_Work instruction_
In the entries below, find every line holding the string "base" and collect it.

_Records shown_
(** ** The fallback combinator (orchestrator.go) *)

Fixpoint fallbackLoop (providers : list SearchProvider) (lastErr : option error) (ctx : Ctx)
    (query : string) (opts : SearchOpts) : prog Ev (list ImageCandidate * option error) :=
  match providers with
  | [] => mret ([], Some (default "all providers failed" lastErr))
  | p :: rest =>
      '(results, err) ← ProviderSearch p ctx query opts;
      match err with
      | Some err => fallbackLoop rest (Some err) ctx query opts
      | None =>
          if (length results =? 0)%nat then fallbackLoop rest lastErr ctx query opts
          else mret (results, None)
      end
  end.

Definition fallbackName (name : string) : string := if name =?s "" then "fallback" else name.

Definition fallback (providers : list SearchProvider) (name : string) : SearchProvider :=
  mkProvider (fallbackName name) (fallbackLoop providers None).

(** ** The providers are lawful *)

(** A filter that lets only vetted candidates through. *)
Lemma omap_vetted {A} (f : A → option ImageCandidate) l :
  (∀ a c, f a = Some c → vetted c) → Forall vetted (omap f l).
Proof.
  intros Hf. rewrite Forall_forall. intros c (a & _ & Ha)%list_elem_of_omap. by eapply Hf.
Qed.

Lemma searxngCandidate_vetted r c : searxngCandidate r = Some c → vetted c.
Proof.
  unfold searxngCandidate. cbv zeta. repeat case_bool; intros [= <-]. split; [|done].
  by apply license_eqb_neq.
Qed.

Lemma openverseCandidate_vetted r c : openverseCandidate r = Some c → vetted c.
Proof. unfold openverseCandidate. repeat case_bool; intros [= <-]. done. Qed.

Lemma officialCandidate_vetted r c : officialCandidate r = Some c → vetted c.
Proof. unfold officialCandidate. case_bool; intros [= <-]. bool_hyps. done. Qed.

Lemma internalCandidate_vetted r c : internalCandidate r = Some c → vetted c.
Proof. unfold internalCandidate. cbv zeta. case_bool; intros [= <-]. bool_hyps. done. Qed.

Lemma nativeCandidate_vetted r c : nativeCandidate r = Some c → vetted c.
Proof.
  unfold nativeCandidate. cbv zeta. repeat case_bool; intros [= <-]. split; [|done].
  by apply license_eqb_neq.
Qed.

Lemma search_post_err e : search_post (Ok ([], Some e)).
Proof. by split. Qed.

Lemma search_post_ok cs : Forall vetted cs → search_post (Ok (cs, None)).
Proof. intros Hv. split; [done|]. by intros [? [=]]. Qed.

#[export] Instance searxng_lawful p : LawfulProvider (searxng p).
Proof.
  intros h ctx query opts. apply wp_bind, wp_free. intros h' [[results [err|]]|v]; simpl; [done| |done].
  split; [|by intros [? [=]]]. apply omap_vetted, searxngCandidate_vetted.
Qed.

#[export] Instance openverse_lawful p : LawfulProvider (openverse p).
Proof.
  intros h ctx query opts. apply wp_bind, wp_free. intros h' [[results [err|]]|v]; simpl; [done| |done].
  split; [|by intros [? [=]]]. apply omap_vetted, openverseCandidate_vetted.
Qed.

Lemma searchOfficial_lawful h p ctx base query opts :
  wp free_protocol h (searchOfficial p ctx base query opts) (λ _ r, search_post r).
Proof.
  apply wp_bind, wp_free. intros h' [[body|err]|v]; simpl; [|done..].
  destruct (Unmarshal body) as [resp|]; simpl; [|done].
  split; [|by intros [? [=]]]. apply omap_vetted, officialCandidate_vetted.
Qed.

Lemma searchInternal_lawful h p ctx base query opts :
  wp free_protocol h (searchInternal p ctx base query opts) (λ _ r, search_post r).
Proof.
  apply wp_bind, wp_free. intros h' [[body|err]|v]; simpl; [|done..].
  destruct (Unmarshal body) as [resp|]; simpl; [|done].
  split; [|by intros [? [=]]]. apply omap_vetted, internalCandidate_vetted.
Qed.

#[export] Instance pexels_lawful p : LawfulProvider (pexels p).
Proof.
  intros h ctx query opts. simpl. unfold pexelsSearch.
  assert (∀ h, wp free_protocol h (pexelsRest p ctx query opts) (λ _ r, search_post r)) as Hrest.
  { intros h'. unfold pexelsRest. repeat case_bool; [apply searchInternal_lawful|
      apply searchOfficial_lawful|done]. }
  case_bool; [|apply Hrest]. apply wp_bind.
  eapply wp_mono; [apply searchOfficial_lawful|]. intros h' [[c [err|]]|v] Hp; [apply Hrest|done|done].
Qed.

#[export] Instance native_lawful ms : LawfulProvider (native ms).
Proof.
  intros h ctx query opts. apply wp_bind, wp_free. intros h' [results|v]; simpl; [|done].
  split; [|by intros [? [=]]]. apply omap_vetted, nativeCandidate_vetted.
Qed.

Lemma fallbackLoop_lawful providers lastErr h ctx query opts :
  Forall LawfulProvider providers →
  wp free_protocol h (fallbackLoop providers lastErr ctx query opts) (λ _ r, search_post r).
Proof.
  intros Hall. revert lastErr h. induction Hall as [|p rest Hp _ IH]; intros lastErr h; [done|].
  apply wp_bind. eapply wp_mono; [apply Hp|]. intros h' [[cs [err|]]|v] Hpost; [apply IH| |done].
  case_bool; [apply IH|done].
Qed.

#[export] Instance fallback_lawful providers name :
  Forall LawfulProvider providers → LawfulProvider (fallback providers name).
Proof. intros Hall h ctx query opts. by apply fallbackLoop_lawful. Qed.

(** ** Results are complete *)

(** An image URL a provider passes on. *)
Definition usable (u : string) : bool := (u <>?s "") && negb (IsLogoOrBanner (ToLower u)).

_Response to the task_
Lemma searchOfficial_lawful h p ctx base query opts :
  wp free_protocol h (searchOfficial p ctx base query opts) (λ _ r, search_post r).
Lemma searchInternal_lawful h p ctx base query opts :
  wp free_protocol h (searchInternal p ctx base query opts) (λ _ r, search_post r).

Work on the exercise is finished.